From Progarchives.com, the ultimate progressive rock music website

sleeper
Prog Reviewer
5 stars 12:5 is a live album were the band play reworked acoustic versions of many of their songs from their first four albums (Entropia to Remedy Lane). In-fact its more than that. This is an album with a few stand alone tracks in the middle of the album book-ended by a couple of 20 minute "epics" created by a few of Pain of Salvations shorter tracks and a few all new composed sections making up the songs. The result is an incredible live album that never once gets boring at any point in its 60 minutes, whenever its played.
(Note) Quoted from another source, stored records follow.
Lemma server_untouched h : h <> k -> untouched h s s'.
Proof using Hab.
  intros Hne. split; cbn.
  - apply (ab_net Hab).
  - intros d. rewrite elem_of_app. split; [|by left]. intros [Hd|Hd]; [done|]. by apply (ab_push Hab) in Hd.
  - intros d. rewrite elem_of_app. split; [|by left]. intros [Hd|Hd]; [done|]. by apply (ab_answer Hab) in Hd.
  - intros H' st1 rs Hs Hb. rewrite lookup_insert in Hs. case_decide; [|by exists st1]. simplify_eq.
    destruct (ab_bulk Hab h rs Hb); [done|]. exists st. split; [apply Hab|done].
  - intros H' st1 f Hs Hf Hh. rewrite lookup_insert in Hs. case_decide; [|by exists st1]. simplify_eq.
    destruct (ab_frame Hab f Hf); [done|]. exists st. split; [apply Hab|done].
Qed.

Lemma server_fresh : fresh_from nx s -> fresh_from nx s'.
Proof using Hab.
  intros [F1 F2 F3 F4 F5 F6]. pose proof (ab_server Hab) as Hst.
  assert (Hes : forall e, e ∈ es -> (k < nx)%nat).
  { intros e He. destruct (ab_fresh Hab) as [?|[-> _]]; [done|]. by apply not_elem_of_nil in He. }
  split; cbn in *.
  - intros h x Hx. by eapply F1, (ab_net Hab).
  - intros h d [Hd|Hd]%elem_of_app; [by eapply F2|]. apply (ab_push Hab) in Hd as E. subst. by eapply Hes.
  - intros h d [Hd|Hd]%elem_of_app; [by eapply F3|]. apply (ab_answer Hab) in Hd as E. subst. by eapply Hes.
  - intros H' st1 h rs Hs Hb. rewrite lookup_insert in Hs. case_decide; [|by eapply F4]. simplify_eq.
    destruct (ab_fresh Hab) as [Hk|(_ & _ & Eb)]; [|by eapply F4, Eb].
    destruct (ab_bulk Hab h rs Hb) as [->|]; [done|]. by eapply F4.
  - intros H' st1 f Hs Hf. rewrite lookup_insert in Hs. case_decide; [|by eapply F5]. simplify_eq.
    destruct (ab_fresh Hab) as [Hk|(_ & Eo & _)]; [|rewrite Eo in Hf; by eapply F5].
    destruct (ab_frame Hab f Hf) as [->|]; [done|]. by eapply F5.
  - exact F6.
Qed.
(* ===== verification/ClientThreads.v ===== *)
(** * Many threads in one client

    The application's threads call the library at the same time, and Mercury's
    progress thread runs the callbacks.  A call is cut where the code lets go:
    the look at the host's counter is one critical section of [timeout_mutex],
    the sending that follows is not in it, and the wait ends in another.  Each
    step of the relation is one piece, so every interleaving is a path.  The
    [std::map]s of the library have no lock; their accesses are taken to be
    atomic here, and [warm_threads_share_nothing] says when no thread writes
    them.  Bytes and answers are steps while their call waits; those that come
    later are the business of [ClientFrames.tlate]. *)

From S2P Require Import Prelude CString HexDump Address Posix LogInfo Server ServerSpec.
From S2P Require Import Client Wrappers ClientSpec ClientInv ClientProps.
Import Address Posix LogInfo Client Wrappers ClientSpec ClientInv.
Import ServerSpec(rpc, ROpen, RRead, RSeek, RClose).

Module ClientThreads.

(** ** The pieces of the calls *)

Section Pieces.
Context (hash : string -> Z).
(* ===== verification/ClientFrames.v ===== *)
(** * The frames of concurrent calls

    Every call has its own locals, which the callbacks reach through pointers.
    The history of a client says what happened to each call; the frame of a read
    that waits is what its own events make of it, whatever the other threads do
    ([frames_ok], kept by every step).  A thread that runs alone makes the calls
    of [Client] ([open_steps], [read_steps]). *)

From S2P Require Import Prelude CString HexDump Address Posix LogInfo Server ServerSpec.
From S2P Require Import Client Wrappers ClientSpec ClientInv ClientProps ClientThreads.
Import Address Posix LogInfo Client Wrappers ClientSpec ClientInv ClientThreads.
Import ServerSpec(rpc, ROpen, RRead, RSeek, RClose).

Module ClientFrames.

Section Steps.
Context (hash : string -> Z).
#[local] Abbreviation tstep := (ClientThreads.tstep hash).
#[local] Abbreviation tsteps := (ClientThreads.tsteps hash).

(** ** The frames *)

(** A property of the frames. *)
Definition on_frames (P : gmap nat frame -> nat -> Prop) (c : client) : Prop := P (cl_frames c) (cl_next c).

#[local] Instance on_frames_quiet P : Quiet (on_frames P).
Proof.
  split; try done.
  - intros i c a c' Hc H. unfold log, on_os in H. by destruct (logging_info _ _ _); simplify_eq.
  - intros h c a c' Hc H. unfold lookup_addr in H. mred_in H.
    destruct (ftc_client_comm_lookup_addr _ h _) as [[r m] b]. by destruct r; simplify_eq.
  - intros fd. by apply redir_at_stable.
Qed.

Lemma frames_on_os P {A} (m : M os A) : preserves (on_frames P) (on_os m).
Proof. intros c a c' Hc H. unfold on_os in H. destruct (m (cl_os c)); simplify_eq. exact Hc. Qed.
The strength of this album is not just in the performance of the songs but the way they are performed, with several of them being completely reworked. For instance, Leaving Entropia, the short closing track to the debut album is the opener to this live album and is impressively fleshed out with all the band playing and stretched to double its original length whilst still maintaining some really interesting, and breathtaking playing. This is maintained throughout the album with pieces that you will recognize from elsewhere appearing here, like the opening section of Idioglossia opening Brickwork Part II and the Star Wars theme in the middle of Reconciliation.

Some of the songs performed here do tend to raise an eyebrow when you look over the track listings; Oblivion Ocean, Reconciliation, Dryad Of The Woods, Leaving Entropia, these are not the songs that you would have expected a band with such a strong back catalogue of songs to pick, but they surprise you in how good they sound here in an acoustic setting. Several of the songs, namely Dryad Of The Woods, Oblivion Ocean and Reconciliation, are better here as acoustic tracks than they are on the albums they come from with no more than a little re-arranging and played with acoustic instruments rather than electric.

This album is brilliant, I have tried hard and cant really find any faults with it at all. The separation into three sections (Genesis, Genesister, Genesinister) and the respective arrangements make it feel like a proper album with all the songs working together, and as I've said I prefer some of the songs here to their electric counterparts. The track listing may not be to every bodies liking but then, when is it ever on a live album? I urge everyone to at least listen to this album once, even if you aren't a fan of metal, this works brilliantly and fully deserves its 5 stars.